The regulation simplifies the requirements for the congressionally-mandated face-to-face requirements, which requires a physician to meet face-to-face with patients who are moving from acute-care hospitals and other settings to home care. The physician is required to certify that home health services are medically necessary. Current regulations require the face-to-face encounter occur within 90 days before care begins or up to 30 days after care began.
Prior to the CY 2015 final rule, documentation of the encounter had to include a narrative explaining why the clinical findings of the encounter support that the patient is homebound. This final rule eliminates the requirement for the inclusion of a narrative in the physician's certification of need. The certifying physician, or allowed non-physician practitioner, would still be required to certify that a face-to-face patient encounter occurred no more than 90 days prior to the start of home health, or within 30 days of the start of home care. For medical review purposes, CMS will require documentation in the certifying physician's medical records and/or the acute/post-acute care facility's medical records (if the patient was directly admitted to home health) to be used as the basis for certification of patient eligibility.
CMS also clarifies that a face-to-face encounter is required for certifications, rather than initial episodes; and that a certification (versus a re-certification) is generally considered to be any time a new start of care assessment is completed to initiate care.
In addition, CMS noted that they are working on developing an electronic template that would allow electronic health records to assist providers in documenting eligibility for home health.
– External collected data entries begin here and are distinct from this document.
(* ===== verification/FedLocks.v ===== *)
(** * The per-binding lock ([internal/federation/refresh.go])

    [keyedMutex]: a mutex per key, created on first use and dropped by its last
    user. Entries are pointers, so the model has a heap of them; the section of
    [lock] under [k.mu] is one action, waiting for [e.mu] another, and so are the
    two halves of the unlock function. *)

From S2P Require Import Prelude GoStd Proc.

Record keyedEntry := mkEntry {
  ke_locked : bool;
  ke_refs : nat;
}.

Record keyedMutex := mkKeyed {
  km_m : gmap string nat;
  km_heap : gmap nat keyedEntry;
  km_next : nat;
}.

Definition NewKeyedMutex : keyedMutex := mkKeyed ∅ ∅ 0.

Definition km_entry (k : keyedMutex) (e : nat) : keyedEntry := default (mkEntry false 0) (km_heap k !! e).
Definition km_write (e : nat) (x : keyedEntry) (k : keyedMutex) : keyedMutex :=
  mkKeyed (km_m k) (<[e := x]> (km_heap k)) (km_next k).

(** [lock], up to [k.mu.Unlock()]: the entry of the key, with one more user. *)
Definition km_enter (key : string) (k : keyedMutex) : keyedMutex * nat :=
  match km_m k !! key with
  | Some e =>
      (km_write e (mkEntry (ke_locked (km_entry k e)) (S (ke_refs (km_entry k e)))) k, e)
  | None =>
      (mkKeyed (<[key := km_next k]> (km_m k)) (<[km_next k := mkEntry false 1]> (km_heap k))
         (S (km_next k)), km_next k)
  end.

(** [e.mu.Lock()]: waits while somebody holds it. *)
Definition km_acquire (e : nat) (k : keyedMutex) : option keyedMutex :=
  if ke_locked (km_entry k e) then None
  else Some (km_write e (mkEntry true (ke_refs (km_entry k e))) k).

(** [e.mu.Unlock()]. *)
Definition km_release (e : nat) (k : keyedMutex) : keyedMutex :=
  km_write e (mkEntry false (ke_refs (km_entry k e))) k.

(** The rest of the unlock function: one user less, and the last one drops the
    entry. *)
Definition km_leave (key : string) (e : nat) (k : keyedMutex) : keyedMutex :=
  let refs := pred (ke_refs (km_entry k e)) in
  let k := km_write e (mkEntry (ke_locked (km_entry k e)) refs) k in
  if refs =? 0 then mkKeyed (delete key (km_m k)) (km_heap k) (km_next k) else k.

Section locking.
Context {W : Type} (get : W → keyedMutex) (set : keyedMutex → W → W).

(** [keyedMutex.lock]; the unlock function it returns is [unlock key] of the
    entry. *)
Definition lock (key : string) : go W nat :=
  e ← atomic (λ w, let '(k, e) := km_enter key (get w) in (set k w, e));
  await (λ w, (λ k, set k w) <$> km_acquire e (get w));;
  mret e.
Definition unlock (key : string) (e : nat) : go W unit :=
  modify (λ w, set (km_release e (get w)) w);;
  modify (λ w, set (km_leave key e (get w)) w).

(** [unlock := s.locks.lock(key); defer unlock()] around the rest of a
    function. *)
Definition with_lock {A} (key : string) (body : go W A) : go W A :=
  e ← lock key;
  r ← try body;
  unlock key e;;
  lift_result r.
End locking.

(** ** Who holds what

    What a process knows while it holds a key: nothing more, that the row of the
    key is there, or that the vault has no secret for it. *)
Inductive claim := Plain | Claimed | Shredded.

(** Where a process is in the life of the lock: not using it, counted as a user
    and waiting, holding it, or counted but done. *)
Inductive phase :=
| Idle
| Entered (key : string) (e : nat)
| Holding (key : string) (e : nat) (c : claim)
| Leaving (key : string) (e : nat).

Definition phase_at (g : phase) : option (string * nat) :=
  match g with
  | Idle => None
  | Entered key e | Holding key e _ | Leaving key e => Some (key, e)
  end.

#[export] Instance claim_eq_dec : EqDecision claim.
Proof. solve_decision. Defined.
#[export] Instance phase_eq_dec : EqDecision phase.
Proof. solve_decision. Defined.

(** The users of an entry. *)
Definition uses (e : nat) (g : phase) : nat :=
  match phase_at g with Some (_, e') => if decide (e' = e) then 1 else 0 | None => 0 end.
Fixpoint users (e : nat) (gs : list phase) : nat :=
  match gs with [] => 0 | g :: gs' => uses e g + users e gs' end.

Definition holds (e : nat) (g : phase) : Prop :=
  match g with Holding _ e' _ => e' = e | _ => False end.

(** An entry that is in the map is used, counts its users, and is locked exactly
    while one of them holds it; two processes never hold one entry; keys have
    entries of their own. *)
Definition locks_ok (k : keyedMutex) (gs : list phase) : Prop :=
  (∀ key e, km_m k !! key = Some e → e < km_next k) ∧
  (∀ key key' e, km_m k !! key = Some e → km_m k !! key' = Some e → key = key') ∧
  (∀ i g key e, gs !! i = Some g → phase_at g = Some (key, e) → km_m k !! key = Some e) ∧
  (∀ key e, km_m k !! key = Some e →
     ke_refs (km_entry k e) = users e gs ∧ 0 < users e gs ∧
     (ke_locked (km_entry k e) = true ↔ ∃ i g, gs !! i = Some g ∧ holds e g)) ∧
  (∀ i j g g' e, gs !! i = Some g → gs !! j = Some g' → holds e g → holds e g' → i = j).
CMS has created a Fact Sheet to help providers comply with the face-to-face requirement.
Home Health Quality Reporting Program (HH QRP) Update
Current Home Health Conditions of Participations (CoPs) require Home Health Agencies (HHA) to submit OASIS assessments as a condition of payment and also in order to quality for quality measurement purposes. HHAs that do not submit quality measure data to CMS will see a two percent reduction in their annual payment update
In the 2015 final rule, CMS established a minimum submission threshold for the number of OASIS assessments that each HHA must submit. Beginning in CY 2015, the initial compliance threshold will be 70 percent. This means that HHAs will be required to submit both admission and discharge OASIS assessments for a minimum of 70 percent of all patients with episodes of care occurring during the reporting period. CMS will increase the compliance threshold to 90 percent over the next two years.
Home Health Value-based Purchasing Model
The Affordable Care Act (ACA) directed CMS to develop a plan to implement a Value-based Purchasing (VBP) program for Home Health Agencies. VBP's are intended to tie a provider’s payment to its performance to reduce inappropriate care and reward those who provide quality care. CMS has already implemented the Hospital VBP program where 1.5 percent of hospital payments in FY 2015 are tied to the quality of care that the hospitals provide. This percentage amount will gradually increase to two percent in FY 2017 and subsequent years.
The HHA VBP model being considered would include a five to eight percent adjustment in payment made after each planned performance period in the projected five to eight states selected to participate in the model. If CMS decides to move forward with the implementation of an HHA VBP model in CY 2016, it intends to invite additional comments on a more detailed model proposal to be included in future rulemaking.